Elizabeth R. Vaughan '75

Healing in Stilletos


Elizabeth R. Vaughan '75

As a physician in Greensboro, North Carolina, Elizabeth Vaughan enjoys bucking convention. She works outside the health-insurance system, providing primary-care services to patients for a flat fee. She is an advocate of "functional" medicine, which ministers to the body, mind, and soul of patients -- and runs counter to what she calls the modern medical profession's "cookie-cutter" approach to healing.

She bucks medical convention in other ways, as well. At the office, she sports tight shirts, miniskirts, and stiletto heels. Four years ago, when she was practicing in tiny Martinsville, Virginia, her attire and hourglass figure prompted USA Today to dub her the "Erin Brockovich of rural medicine"--a reference to the provocatively dressed California paralegal who was portrayed in a movie by Julia Roberts.

A wave of publicity followed for Vaughan, who suddenly found herself on Today and Dateline NBC and in newspapers across the Atlantic. "She's not your father's doctor," one article said. "Your momma wouldn't have allowed it."

Vaughan, by her account, was anything but a sex symbol during her days as a chemistry major at Duke. Overweight, reserved, and lacking confidence, Vaughan says she blossomed after completing medical school at the University of Virginia and a residency in emergency medicine at the University of Michigan. "I really came into my own in my early thirties by being on the job and taking the knocks and realizing, 'Huh, I'm pretty good at what I do,' " she says.
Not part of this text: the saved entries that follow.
(** C2 (amended). A sell whose quantity is strictly greater than the buy's
    current [quantity_left] makes [sell] fail with an [AssertionError]
    carrying the negative remainder, the quantity error; the sell has been
    appended to the end of the buy's sell list before the check and is
    still there after the error, and [empty] has been set to false. *)
Theorem sell_exceeding (b : BuyTransaction.t) (tr : SellTransaction.t) :
  snd (BuyTransaction.quantity_left b) < SellTransaction.quantity tr ->
  exists b',
    BuyTransaction.sell b tr =
      (b', Raise (AssertionError
                    (Some (snd (BuyTransaction.quantity_left b)
                           - SellTransaction.quantity tr)))) /\
    BuyTransaction.super b' = BuyTransaction.super b /\
    BuyTransaction.sells b' = BuyTransaction.sells b ++ [tr] /\
    BuyTransaction.empty b' = false.
Proof.
  rewrite quantity_left_eq, sell_eq. cbn [snd]. cbv zeta. intros Hlt.
  destruct (Z.leb_spec 0 (BuyTransaction.quantity b
                          - sold (BuyTransaction.sells b)
                          - SellTransaction.quantity tr)) as [Hle|_]; [lia|].
  eexists. split; [reflexivity|]. cbn -[sold Z.sub]. repeat split.
  apply Z.eqb_neq. lia.
Qed.

Lemma sell_exceeding_witness :
  exists b',
    BuyTransaction.sell (main_buy 200) (main_sell 201) =
      (b', Raise (AssertionError
                    (Some (snd (BuyTransaction.quantity_left (main_buy 200))
                           - SellTransaction.quantity (main_sell 201))))) /\
    BuyTransaction.super b' = BuyTransaction.super (main_buy 200) /\
    BuyTransaction.sells b' =
      BuyTransaction.sells (main_buy 200) ++ [main_sell 201] /\
    BuyTransaction.empty b' = false.
Proof. apply (sell_exceeding (main_buy 200) (main_sell 201)). reflexivity. Defined.

(** C2, as stated, fails: after the failed call on a buy of 200 with a sell
    of 201 the sell list holds the failed sell and differs from the list
    before the call. *)
Lemma sell_exceeding_counterexample :
  snd (BuyTransaction.quantity_left (main_buy 200))
    < SellTransaction.quantity (main_sell 201) /\
  snd (BuyTransaction.sell (main_buy 200) (main_sell 201))
    = Raise (AssertionError (Some (-1))) /\
  BuyTransaction.sells (fst (BuyTransaction.sell (main_buy 200) (main_sell 201)))
    = [main_sell 201] /\
  BuyTransaction.sells (fst (BuyTransaction.sell (main_buy 200) (main_sell 201)))
    <> BuyTransaction.sells (main_buy 200).
Proof. repeat split. discriminate. Qed.

(** C10 (amended). [sell] does not look at the sign of the sell's
    quantity: on a buy whose [quantity_left] is not negative, a sell of
    zero or negative quantity is attached without error; after a sell of
    negative quantity, [quantity_left] is strictly greater than before the
    call; it is strictly greater than the buy's own quantity exactly when
    the quantities of the attached sells, the new one included, sum to a
    negative number, as they do when it is the first sell attached. *)
Theorem sell_nonpositive_accepted (b : BuyTransaction.t)
    (tr : SellTransaction.t) :
  0 <= snd (BuyTransaction.quantity_left b) ->
  SellTransaction.quantity tr <= 0 ->
  exists b',
    BuyTransaction.sell b tr = (b', Ok tt) /\
    BuyTransaction.sells b' = BuyTransaction.sells b ++ [tr] /\
    snd (BuyTransaction.quantity_left b') =
      snd (BuyTransaction.quantity_left b) - SellTransaction.quantity tr /\
    (BuyTransaction.quantity b < snd (BuyTransaction.quantity_left b') <->
     sold (BuyTransaction.sells b) + SellTransaction.quantity tr < 0) /\
    (SellTransaction.quantity tr < 0 ->
     snd (BuyTransaction.quantity_left b)
       < snd (BuyTransaction.quantity_left b') /\
     (BuyTransaction.sells b = [] ->
      BuyTransaction.quantity b < snd (BuyTransaction.quantity_left b'))).
Proof.
  rewrite sell_eq, (quantity_left_eq b). cbn [snd]. cbv zeta. intros Hb Htr.
  destruct (Z.leb_spec 0 (BuyTransaction.quantity b
                          - sold (BuyTransaction.sells b)
                          - SellTransaction.quantity tr)) as [_|Hlt]; [|lia].
  eexists. split; [reflexivity|]. rewrite !quantity_left_eq.
  unfold BuyTransaction.quantity in *. cbn -[sold Z.sub]. rewrite sold_snoc.
  split; [done|]. split; [lia|]. split; [lia|]. intros Hneg. split; [lia|].
  intros ->. unfold sold. simpl. lia.
Qed.

Lemma sell_nonpositive_accepted_witness :
  exists b',
    BuyTransaction.sell (main_buy 200) (main_sell (-50)) = (b', Ok tt) /\
    BuyTransaction.sells b' = [main_sell (-50)] /\
    snd (BuyTransaction.quantity_left b') = 250 /\
    BuyTransaction.quantity (main_buy 200)
      < snd (BuyTransaction.quantity_left b').
Proof.
  destruct (sell_nonpositive_accepted (main_buy 200) (main_sell (-50)))
    as (b' & Hsell & Hsells & Hleft & _ & Hneg);
    [vm_compute; discriminate | vm_compute; discriminate |].
  exists b'. split; [exact Hsell|]. split; [exact Hsells|].
  split; [exact Hleft|]. apply Hneg; reflexivity.
Defined.

(** C10, as stated, fails in both parts when the buy is not a new one with
    a quantity that is not negative. A sell of quantity 0 on a buy
    constructed with quantity -5 raises [AssertionError(-5)]; and on a buy
    of 200 to which a sell of 150 is attached, a sell of quantity -10 is
    accepted and leaves [quantity_left] at 60, below the buy's 200. *)
Lemma sell_nonpositive_counterexample :
  SellTransaction.quantity (main_sell 0) <= 0 /\
  BuyTransaction.sell (main_buy (-5)) (main_sell 0)
    = ({| BuyTransaction.super := BuyTransaction.super (main_buy (-5));
          BuyTransaction.empty := false;
          BuyTransaction.sells := [main_sell 0] |},
       Raise (AssertionError (Some (-5)))) /\
  snd (BuyTransaction.sell (main_buy 200) (main_sell 150)) = Ok tt /\
  SellTransaction.quantity (main_sell (-10)) < 0 /\
  snd (BuyTransaction.sell
         (fst (BuyTransaction.sell (main_buy 200) (main_sell 150)))
         (main_sell (-10))) = Ok tt /\
  snd (BuyTransaction.quantity_left
         (fst (BuyTransaction.sell
                 (fst (BuyTransaction.sell (main_buy 200) (main_sell 150)))
                 (main_sell (-10))))) = 60 /\
  60 < BuyTransaction.quantity (main_buy 200).
Proof. repeat split; discriminate. Qed.

(** ** [Stock.buy] and [Stock.sell] *)

Lemma BuyTransaction_init_Ok stock timing price quantity key :
  Transaction.timing2id timing = Ok key ->
  BuyTransaction.init stock timing price quantity =
  Ok {| BuyTransaction.super :=
          {| Transaction.stock := stock; Transaction.timing := timing;
             Transaction.id := key; Transaction.price := price;
             Transaction.quantity := quantity |};
        BuyTransaction.empty := false;
        BuyTransaction.sells := [] |}.
Proof.
  intros Hid. by rewrite BuyTransaction_init_eq, Transaction_init_eq, Hid.
Qed.

(** C5 (amended). [Stock.buy] with a timing whose identifier is already a
    key of the buy mapping does not fail: it returns normally, and the
    entry under that key is replaced by the newly constructed buy, whose
    sell list is empty. *)
Theorem buy_overwrites (self : Stock.t) (timing : string) (price : pynum)
    (quantity : Z) (key : Z) (old : BuyTransaction.t) :
  Transaction.timing2id timing = Ok key ->
  Stock._tr_recorder self !! key = Some old ->
  exists tr,
    BuyTransaction.init (Stock.attrs self) timing price quantity = Ok tr /\
    BuyTransaction.sells tr = [] /\
    Stock.buy self timing price quantity =
      ({| Stock.attrs := Stock.attrs self;
          Stock._tr_recorder := <[key := tr]> (Stock._tr_recorder self) |},
       Ok tt) /\
    Stock._tr_recorder (fst (Stock.buy self timing price quantity)) !! key
      = Some tr.
Proof.
  intros Hid _. unfold Stock.buy.
  rewrite (BuyTransaction_init_Ok _ _ _ _ _ Hid). cbn.
  eexists. split; [reflexivity|]. split; [reflexivity|].
  split; [reflexivity|]. apply lookup_insert_eq.
Qed.

Lemma buy_overwrites_witness :
  exists tr,
    BuyTransaction.init (Stock.attrs (fst main_after_sell)) "2024-0205-10"
                        (PyFloat 27.85) 100 = Ok tr /\
    BuyTransaction.sells tr = [] /\
    Stock.buy (fst main_after_sell) "2024-0205-10" (PyFloat 27.85) 100 =
      ({| Stock.attrs := Stock.attrs (fst main_after_sell);
          Stock._tr_recorder :=
            <[2024020510 := tr]> (Stock._tr_recorder (fst main_after_sell)) |},
       Ok tt) /\
    Stock._tr_recorder
      (fst (Stock.buy (fst main_after_sell) "2024-0205-10" (PyFloat 27.85) 100))
      !! 2024020510 = Some tr.
Proof.
  apply (buy_overwrites (fst main_after_sell) "2024-0205-10" (PyFloat 27.85)
           100 2024020510
           (fst (BuyTransaction.sell (main_buy 200) (main_sell 200)))).
  - reflexivity.
  - vm_compute. reflexivity.
Defined.

(** C5, as stated, fails: in the scenario, a second buy under the timing of
    the first one returns normally, and the entry (which held one sell) is
    replaced by the new buy without sells. *)
Lemma buy_duplicate_counterexample :
  Transaction.timing2id "2024-0205-10" = Ok 2024020510 /\
  Stock._tr_recorder (fst main_after_sell) !! 2024020510
    = Some (fst (BuyTransaction.sell (main_buy 200) (main_sell 200))) /\
  snd (Stock.buy (fst main_after_sell) "2024-0205-10" (PyFloat 25.6) 200)
    = Ok tt /\
  Stock._tr_recorder
    (fst (Stock.buy (fst main_after_sell) "2024-0205-10" (PyFloat 25.6) 200))
    !! 2024020510 = Some (main_buy 200).
Proof. repeat split; by_evaluation. Qed.

Lemma Stock_sell_found self buy_timing timing price quantity tr key trans_buy :
  SellTransaction.init (Stock.attrs self) timing price quantity = Ok tr ->
  Transaction.timing2id buy_timing = Ok key ->
  Stock._tr_recorder self !! key = Some trans_buy ->
  Stock.sell self buy_timing timing price quantity =
    ({| Stock.attrs := Stock.attrs self;
        Stock._tr_recorder :=
          <[key := fst (BuyTransaction.sell trans_buy tr)]>
            (Stock._tr_recorder self) |},
     snd (BuyTransaction.sell trans_buy tr)).
Proof.
  intros Htr Hkey Hbuy. unfold Stock.sell. rewrite Htr, Hkey, Hbuy.
  by destruct (BuyTransaction.sell trans_buy tr).
Qed.

Lemma Stock_sell_missing self buy_timing timing price quantity tr key :
  SellTransaction.init (Stock.attrs self) timing price quantity = Ok tr ->
  Transaction.timing2id buy_timing = Ok key ->
  Stock._tr_recorder self !! key = None ->
  Stock.sell self buy_timing timing price quantity
    = (self, Raise (KeyError key)).
Proof. intros Htr Hkey Hbuy. unfold Stock.sell. by rewrite Htr, Hkey, Hbuy. Qed.

(** C6 (amended). [Stock.sell] first constructs the sell from its own
    timing, and an error of that construction is the outcome whatever the
    ledger holds; then it computes the buy identifier from [buy_timing]
    (an error there is the outcome); if no buy is recorded under that
    identifier it fails with a [KeyError], the not-found error, and the
    stock is unchanged; otherwise it delegates to [sell] of that buy, stores
    the buy's new state under the same key and has the outcome of that
    call. *)
Theorem Stock_sell_behaviour (self : Stock.t) (buy_timing timing : string)
    (price : pynum) (quantity : Z) :
  (forall e,
     SellTransaction.init (Stock.attrs self) timing price quantity = Raise e ->
     Stock.sell self buy_timing timing price quantity = (self, Raise e)) /\
  (forall tr,
     SellTransaction.init (Stock.attrs self) timing price quantity = Ok tr ->
     (forall e,
        Transaction.timing2id buy_timing = Raise e ->
        Stock.sell self buy_timing timing price quantity = (self, Raise e)) /\
     (forall key,
        Transaction.timing2id buy_timing = Ok key ->
        (Stock._tr_recorder self !! key = None ->
         Stock.sell self buy_timing timing price quantity
           = (self, Raise (KeyError key))) /\
        (forall trans_buy,
           Stock._tr_recorder self !! key = Some trans_buy ->
           Stock.sell self buy_timing timing price quantity =
             ({| Stock.attrs := Stock.attrs self;
                 Stock._tr_recorder :=
                   <[key := fst (BuyTransaction.sell trans_buy tr)]>
                     (Stock._tr_recorder self) |},
              snd (BuyTransaction.sell trans_buy tr))))).
Proof.
  split.
  - unfold Stock.sell. by intros e ->.
  - intros tr Htr. split.
    + unfold Stock.sell. rewrite Htr. by intros e ->.
    + intros key Hkey. split.
      * by apply (Stock_sell_missing _ _ _ _ _ tr).
      * intros trans_buy. by apply Stock_sell_found.
Qed.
Buoyed by her professional success, Vaughan lost weight and began dressing in what has become her trademark style. One thing didn't change, however: her seriousness about her work. A fourth-generation physician (her great-grandfather, Victor C. Vaughan, was a president of the American Medical Association and a leading proponent of the theory that germs cause disease), Vaughan edited the textbook Passing the Boards in Emergency Medicine. She has a thriving practice of more than 400 patients--men, women, and families alike--who pay a flat annual fee of $1,500 that covers physical exams and all office visits.

Vaughan doesn't want her patients to see her just when they're sick. She spends plenty of time counseling them on how to stay healthy over the long run. "I coach people into better lifestyles, because so many of the illnesses we have need to be treated by lifestyle changes," Vaughan says. "I take care of people who aren't fixed by traditional medicine, and that has been very rewarding." She holds herself to a strict regimen of exercise and nutrition, and she doesn't mind showing off the results. "I continue to dress this way because I'm able to," she says. "I think it's critically important that physicians walk the walk and talk the talk."

Vaughan bristles at the notion that her unorthodox style of dress is a marketing gimmick or, as some critics have suggested, a plea for attention. In fact, she views herself as a feminist.

"The ultimate goal of feminism is for women to be able to be themselves," says Vaughan, who was involved in Duke's Women's Studies program during its early years. "As long as we try to be artificial men and act like men, then we are discounting our own feminine traits and strengths. I don't dress this way for anybody else's pleasure. I do it because I enjoy it.

It's lively, it's young, it's enthusiastic, and that's what I plan to be for a long time."